Speaking of 9/11, I am happy to report that tomorrow, or soon anyway, Indie Theater Now will be publishing No One as part of its 9/11 play series.  I kind of love that play, because I wrote it in November 2001, and it was raw and just emerged and was effortless in a lot of ways.  There are mistakes in it and some bumpy bits, but I decided to not go in an revise it as that was more in tune with the time - which had done something profound, which is make me (and a lot of other people) realize: life is real and messy and happens and cannot be contained in nice boxes, no matter how sophisticated the wrapping paper may be.

What I mean by that is in my first play Word To Your Mama, which I'd written in 1998-1999, there was this sense of America living somehow 5 inches above the ground, there was an unreality to how everything felt, like somehow we were skimming along the surface - the internet being a perfect metaphor for this - the Net.  And then 9/11 happened and it broke the mesh.  I've written about this elsewhere in a text for a piece I created with Cathy Turner in 2003 called An Alliance, but it bears repeating.  Because there was this moment, and it was (badly) patched over pretty quickly, but there was this moment - that first month before Bush started pummelling the shit out of Afghanistan - when I thought - oh, really, maybe, can it be?  Can the US join the rest of the world?  Can we accept we are part of all of this and maybe like just be here and actually learn something from this?  When Bush took off his shoes to walk into a mosque, I did think - wow, maybe something can really change.

But, no.  No.  Emphatically not.  The US had to go in and create a useless war in Iraq, etc., etc.  We know how that sad take ends.  But it is sad.  Because we had a chance.  And the fact is this - that hole was blown through the mesh of our so-called security and everyone knows it.  But there are all these absurd attempts to forget it, masking tape mesh on top of other mesh and the like.

But OK, wait, that was not what I wanted to say, what I wanted to say is: when I wrote that play, I did feel to some degree a connection with something and the beginning of a very real desire to disinvest from the patriarchy at a molecular level.  It changed the way I made work.  I accidentally moved to the UK and even more weirdly ended up doing a PhD (not precisely disinvesting from the patriarchy, that move, it must be said) and now I am back spinning through life, wondering where the bouncing ball may come to rest again.  Disinvested?  Not sure.  Don't think so if I'm honest.  If I was disinvested, I wouldn't care about my reputation or getting recognition for my work, or - gasp - paid for it.  And I do.  I suppose to truly disinvest I'd have to live off of nuts and berries in some remote corner of Canada or New Zealand or something.  And I don't.

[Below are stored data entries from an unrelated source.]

Lemma float_div_nonzero (a b : R) : b <> 0%R -> float_div a b = Ok (a / b)%R.
Proof.
  intros Hb. unfold float_div. now destruct (Req_dec_T b 0).
Qed.

Lemma float_div_zero (a : R) : float_div a 0 = Raise ZeroDivisionError.
Proof.
  unfold float_div. now destruct (Req_dec_T 0 0).
Qed.

Lemma Embedding_init_wf (n d : nat) (be : TensorBackend) (g : RandomState) :
  exists m g', Embedding.__init__ n d be g = (Ok m, g')
               /\ Embedding.num_embeddings m = n
               /\ Embedding.embedding_dim m = d
               /\ Embedding_wf m.
Proof.
  unfold Embedding.__init__, bind, np.random.randn, ret.
  do 2 eexists. split; [reflexivity|].
  repeat split. apply tabulate_length.
Qed.

Lemma Linear_init_wf (i o : nat) (b : bool) (be : TensorBackend) (g : RandomState) :
  0 < i ->
  exists m g', Linear.__init__ i o b be g = (Ok m, g')
               /\ Linear.in_size m = i
               /\ Linear.out_size m = o
               /\ Linear.use_bias m = b
               /\ Linear_wf m.
Proof.
  intros Hi.
  assert (Hs : sqrt (INR i) <> 0%R).
  { apply Rgt_not_eq, sqrt_lt_R0, lt_0_INR, Hi. }
  unfold Linear.__init__, bind, lift.
  rewrite (float_div_nonzero _ Hs).
  unfold np.random.uniform, ret, np.astype_float32, tensor_from_numpy.
  destruct b; cbn [np_shape np_data].
  - do 2 eexists. split; [reflexivity|].
    repeat split; cbn [Linear.weights Linear.bias Linear.in_size
                       Linear.out_size Linear.use_bias value];
      try apply tabulate_has_shape; reflexivity.
  - do 2 eexists. split; [reflexivity|].
    repeat split; cbn [Linear.weights Linear.bias Linear.in_size
                       Linear.out_size Linear.use_bias value];
      try apply tabulate_has_shape; reflexivity.
Qed.

Lemma LayerNorm1d_init_wf (d : nat) (eps : R) (be : TensorBackend) :
  LayerNorm1d_wf (LayerNorm1d.__init__ d eps be).
Proof.
  split; apply tabulate_has_shape.
Qed.

(** * The claims *)

(** The guard of [Dropout.forward]. *)
Lemma Dropout_forward_inactive (m : Dropout.t) (x : Tensor) (g : RandomState) :
  Dropout.training m = false \/ Dropout.p_dropout m = 0%R ->
  Dropout.forward x (mkWorld m g) = (Ok x, mkWorld m g).
Proof.
  intros H. unfold Dropout.forward, bind, reads, ret. cbn [self].
  destruct H as [H | H].
  - rewrite H. reflexivity.
  - rewrite H. unfold Req_bool.
    destruct (Req_dec_T 0 0) as [_ | Hne]; [|contradiction].
    now rewrite orb_true_r.
Qed.

(** C5: outside of active training, that is when the module is not in
    training mode or [p_dropout] is 0, [Dropout.forward] returns its input
    tensor unchanged (and touches neither the module nor the generator). *)
Theorem Dropout_forward_identity (m : Dropout.t) (x : Tensor) (g : RandomState) :
  Dropout.training m = false \/ Dropout.p_dropout m = 0%R ->
  Dropout.forward x (mkWorld m g) = (Ok x, mkWorld m g).
Proof. apply Dropout_forward_inactive. Qed.

Lemma Dropout_forward_identity_witness :
  Dropout.forward Sample.x12 (mkWorld Sample.dropout_eval Sample.tape)
  = (Ok Sample.x12, mkWorld Sample.dropout_eval Sample.tape).
Proof.
  apply Dropout_forward_identity. left. reflexivity.
Defined.

(** C7: every [forward] is read-only on the module.  [Embedding], [Linear]
    and [LayerNorm1d] leave the whole state (module object and generator)
    as it was; [Dropout] leaves the module object, with its [p_dropout]
    and training flag, as it was. *)
Theorem forward_leaves_module_unchanged :
  (forall x w, state_after (Embedding.forward x) w = w) /\
  (forall x w, state_after (Linear.forward x) w = w) /\
  (forall x w, state_after (LayerNorm1d.forward x) w = w) /\
  (forall x w, self (state_after (Dropout.forward x) w) = self w).
Proof.
  repeat split; intros x w.
  - apply Embedding_forward_read_only.
  - apply Linear_forward_read_only.
  - apply LayerNorm1d_forward_read_only.
  - apply Dropout_forward_keeps_self.
Qed.

(** C6 (as the code has it): each constructor builds its parameters.
    [Embedding.__init__] makes weights of shape (num_embeddings,
    embedding_dim); [Linear.__init__], for [in_size] at least 1, makes
    weights of shape (in_size, out_size) and a bias of shape (out_size,)
    exactly when [bias] is true, and no bias otherwise;
    [LayerNorm1d.__init__] makes weights of shape (dim,) that are all 1
    and a bias of shape (dim,) that is all 0. *)
Theorem constructors_build_parameters
    (n d i o dim : nat) (b : bool) (eps : R) (be : TensorBackend)
    (g : RandomState) :
  0 < i ->
  (exists m g', Embedding.__init__ n d be g = (Ok m, g')
     /\ has_shape (value (Embedding.weights m)) [n; d]) /\
  (exists m g', Linear.__init__ i o b be g = (Ok m, g')
     /\ has_shape (value (Linear.weights m)) [i; o]
     /\ (b = true -> exists bp, Linear.bias m = Some bp
                                /\ has_shape (value bp) [o])
     /\ (b = false -> Linear.bias m = None)) /\
  (let m := LayerNorm1d.__init__ dim eps be in
   has_shape (value (LayerNorm1d.weights m)) [dim]
   /\ Forall (fun v => v = 1%R) (data (value (LayerNorm1d.weights m)))
   /\ has_shape (value (LayerNorm1d.bias m)) [dim]
   /\ Forall (fun v => v = 0%R) (data (value (LayerNorm1d.bias m)))).
Proof.
  intros Hi. split; [|split].
  - destruct (Embedding_init_wf n d be g) as [m [g' [E [Hn [Hd W]]]]].
    exists m, g'. split; [exact E|].
    unfold Embedding_wf in W. now rewrite Hn, Hd in W.
  - destruct (Linear_init_wf o b be g Hi) as [m [g' [E [Hin [Ho [Hb [W1 W2]]]]]]].
    exists m, g'. split; [exact E|]. rewrite Hin, Ho in W1. split; [exact W1|].
    rewrite Hb in W2. split.
    + intros ->. destruct (Linear.bias m) as [bp|]; [|discriminate].
      exists bp. split; [reflexivity|]. rewrite <- Ho. apply W2.
    + intros ->. destruct (Linear.bias m) as [bp|]; [|reflexivity].
      destruct W2 as [W2 _]. discriminate.
  - cbv zeta. repeat split; try apply tabulate_length;
      apply Forall_tabulate; reflexivity.
Qed.

Lemma constructors_build_parameters_witness :
  (exists m g', Embedding.__init__ 2 3 Sample.cpu Sample.tape = (Ok m, g')
     /\ has_shape (value (Embedding.weights m)) [2; 3]) /\
  (exists m g', Linear.__init__ 2 3 true Sample.cpu Sample.tape = (Ok m, g')
     /\ has_shape (value (Linear.weights m)) [2; 3]
     /\ (true = true -> exists bp, Linear.bias m = Some bp
                                   /\ has_shape (value bp) [3])
     /\ (true = false -> Linear.bias m = None)) /\
  (let m := LayerNorm1d.__init__ 2 1%R Sample.cpu in
   has_shape (value (LayerNorm1d.weights m)) [2]
   /\ Forall (fun v => v = 1%R) (data (value (LayerNorm1d.weights m)))
   /\ has_shape (value (LayerNorm1d.bias m)) [2]
   /\ Forall (fun v => v = 0%R) (data (value (LayerNorm1d.bias m)))).
Proof.
  apply (@constructors_build_parameters 2 3 2 3 2 true 1%R Sample.cpu Sample.tape).
  lia.
Defined.

(** C6 as stated fails for [in_size = 0]: [1.0 / math.sqrt(0)] raises
    before any parameter is built. *)
Lemma Linear_init_zero_in_size :
  returned (Linear.__init__ 0 3 true Sample.cpu) Sample.tape
  = Raise ZeroDivisionError.
Proof.
  unfold returned, Linear.__init__, bind, lift. cbn [INR].
  rewrite sqrt_0, float_div_zero. reflexivity.
Qed.

Lemma get_2d (t : Tensor) (n d i j : nat) :
  shape t = [n; d] -> get t [i; j] = at_pos t (i * d + j).
Proof.
  intros H. unfold get. rewrite H.
  cbn [Shape.index_to_position Shape.prod]. f_equal. lia.
Qed.

Lemma get_1d (t : Tensor) (d j : nat) :
  shape t = [d] -> get t [j] = at_pos t j.
Proof.
  intros H. unfold get. rewrite H.
  cbn [Shape.index_to_position Shape.prod]. f_equal. lia.
Qed.

Lemma get_3d (t : Tensor) (a b c i j k : nat) :
  shape t = [a; b; c] -> get t [i; j; k] = at_pos t ((i * b + j) * c + k).
Proof.
  intros H. unfold get. rewrite H.
  cbn [Shape.index_to_position Shape.prod]. f_equal. lia.
Qed.

Lemma row_position (n d i j : nat) : i < n -> j < d -> i * d + j < n * d.
Proof. nia. Qed.

(** [Linear.forward] in closed form. *)
Lemma Linear_forward_closed (m : Linear.t) (x : Tensor) (n : nat) (g : RandomState) :
  Linear_wf m ->
  shape x = [n; Linear.in_size m] ->
  Linear.forward x (mkWorld m g)
  = (Ok (mkTensor [n; Linear.out_size m]
           (tabulate (n * Linear.out_size m) (fun p =>
              let o := Linear.out_size m in
              let xw := dot_row_col x (value (Linear.weights m))
                                    (Linear.in_size m) o (p / o) (p mod o) in
              match Linear.bias m with
              | Some b => (xw + at_pos (value b) (p mod o))%R
              | None => xw
              end))),
     mkWorld m g).
Proof.
  intros [[HW _] Hb] Hx.
  unfold Linear.forward, bind, lift, reads, attempt, ret.
  rewrite Hx. cbn [unpack2 self].
  rewrite (matmul_2d x (value (Linear.weights m)) Hx HW).
  unfold Linear.bias_value.
  destruct (Linear.bias m) as [b|] eqn:Eb.
  - destruct Hb as [Hu [Hbs _]]. rewrite Hu. cbn [self]. rewrite Eb.
    unfold TensorOps.add.
    rewrite (@zip_vector Rplus _ (value b) n (Linear.out_size m)) by
      (try reflexivity; assumption).
    do 3 f_equal. apply tabulate_ext. intros p Hp. cbv zeta.
    now rewrite at_pos_mk.
  - rewrite Hb. reflexivity.
Qed.

(** C3: [Linear.forward] is the affine map.  For an input of shape (n,
    in_size) the output has shape (n, out_size); with a bias its entry
    (i, j) is row i of x times column j of the weights plus bias j, that
    is x @ weights + bias, and without a bias the output is exactly
    x @ weights. *)
Theorem Linear_forward_affine (m : Linear.t) (x : Tensor) (n : nat) (g : RandomState) :
  Linear_wf m ->
  shape x = [n; Linear.in_size m] ->
  exists out,
    Linear.forward x (mkWorld m g) = (Ok out, mkWorld m g)
    /\ has_shape out [n; Linear.out_size m]
    /\ (Linear.use_bias m = true ->
        exists b xw,
          Linear.bias m = Some b
          /\ TensorOps.matmul x (value (Linear.weights m)) = Ok xw
          /\ TensorOps.add xw (value b) = Ok out
          /\ forall i j, i < n -> j < Linear.out_size m ->
               get out [i; j]
               = (dot_row_col x (value (Linear.weights m))
                              (Linear.in_size m) (Linear.out_size m) i j
                  + get (value b) [j])%R)
    /\ (Linear.use_bias m = false ->
        TensorOps.matmul x (value (Linear.weights m)) = Ok out
        /\ forall i j, i < n -> j < Linear.out_size m ->
             get out [i; j]
             = dot_row_col x (value (Linear.weights m))
                           (Linear.in_size m) (Linear.out_size m) i j).
Proof.
  intros Hwf Hx. eexists. split; [apply (@Linear_forward_closed m x n g Hwf Hx)|].
  destruct Hwf as [[HW HWwf] Hb].
  pose proof (matmul_2d x (value (Linear.weights m)) Hx HW) as Hmm.
  split; [|split].
  - split; [reflexivity|]. unfold Tensor_wf, size. cbn [data shape].
    rewrite tabulate_length, prod_2. reflexivity.
  - intros Hu. destruct (Linear.bias m) as [b|] eqn:Eb; [|congruence].
    destruct Hb as [_ [Hbs _]].
    exists b. eexists. split; [reflexivity|]. split; [exact Hmm|]. split.
    + unfold TensorOps.add.
      rewrite (@zip_vector Rplus _ (value b) n (Linear.out_size m)) by
        (try reflexivity; assumption).
      do 2 f_equal. apply tabulate_ext. intros p Hp.
      now rewrite at_pos_mk.
    + intros i j Hi Hj.
      rewrite (@get_2d _ n (Linear.out_size m)) by reflexivity.
      rewrite at_pos_mk by now apply row_position.
      cbv zeta. destruct (div_mod_row i Hj) as [-> ->].
      now rewrite (@get_1d _ _ j Hbs).
  - intros Hu. destruct (Linear.bias m) as [b|] eqn:Eb.
    + destruct Hb as [Hb _]. congruence.
    + split.
      * rewrite Hmm. reflexivity.
      * intros i j Hi Hj.
        rewrite (@get_2d _ n (Linear.out_size m)) by reflexivity.
        rewrite at_pos_mk by now apply row_position.
        cbv zeta. now destruct (div_mod_row i Hj) as [-> ->].
Qed.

What I do know:  I love NYC still, again, wildly, absurdly, abjectly.  Which just keeps shocking me, the depth of it.  I kind of fled in 2003, didn't realize that's what I was doing at the time, but was so freaked out by US foreign policy and what was happening with the flags Everywhere - even in NYC - I just felt I had to get out and I did.  Now, having lived in London for 8 years, I see this kind of thing happens everywhere.  It's not a US specialty.  In London right now, there are young people being put in prison for writing "pro-riot" related stuff on their Facebook page or Twitter account.  That's scary.  That is frankly scarier than the riots.

So perhaps in this global capitalist world the moral of the story is it is truly global and it is incredibly hard to live outside of its logic, like say in the Middle Ages if you weren't a Christian in Western Europe.  Very tricky that.  So, too, not buying into the dictates of capitalism.  But it is a problem, because the logic of capitalism (profits above all else) is like killing the planet not to mention the vast majority of its inhabitants.  Why not then live here in its beating heart, along with every other whacked out artist and misfit who can't fit in anywhere else on the planet?

But what shall we do?  Me, I write plays, direct them and write other stuff, like a blog and prose, take photos, perform strange solo shows every once in a while.  Does that amount to two shits?  Honestly, right now, I don't know.  I used to think my work could change a lot of things, I still believe in the power of artistic expression, but I don't know if I believe in it as much as what was accomplished by the direct non-violent action taken by the young people in the Middle East.  On the other hand, there must have been a creative thought process at some point, stimulated by something that conceived of non-violent action in the first place.

I do know that writing matters, because it communicates ideas and feelings, and when done cogently people in power are more threatened by words than anything else, whether that's political, corporate or familial power structures.  Speaking one's truth, no matter how directly or indirectly, through stories or other more non-narrative strategies, can really freak people out.  So, I hope what I am doing with words matters.  I also hope that what happens in some theater spaces matters, too.  That is less quantifiable, but I suspect living bodies in a room, tapping into the rules of that room, do matter.  But in a very subterranean way - viral but not in the Youtube way - in the underground circuitry that no one advertises on...a very different channel altogether.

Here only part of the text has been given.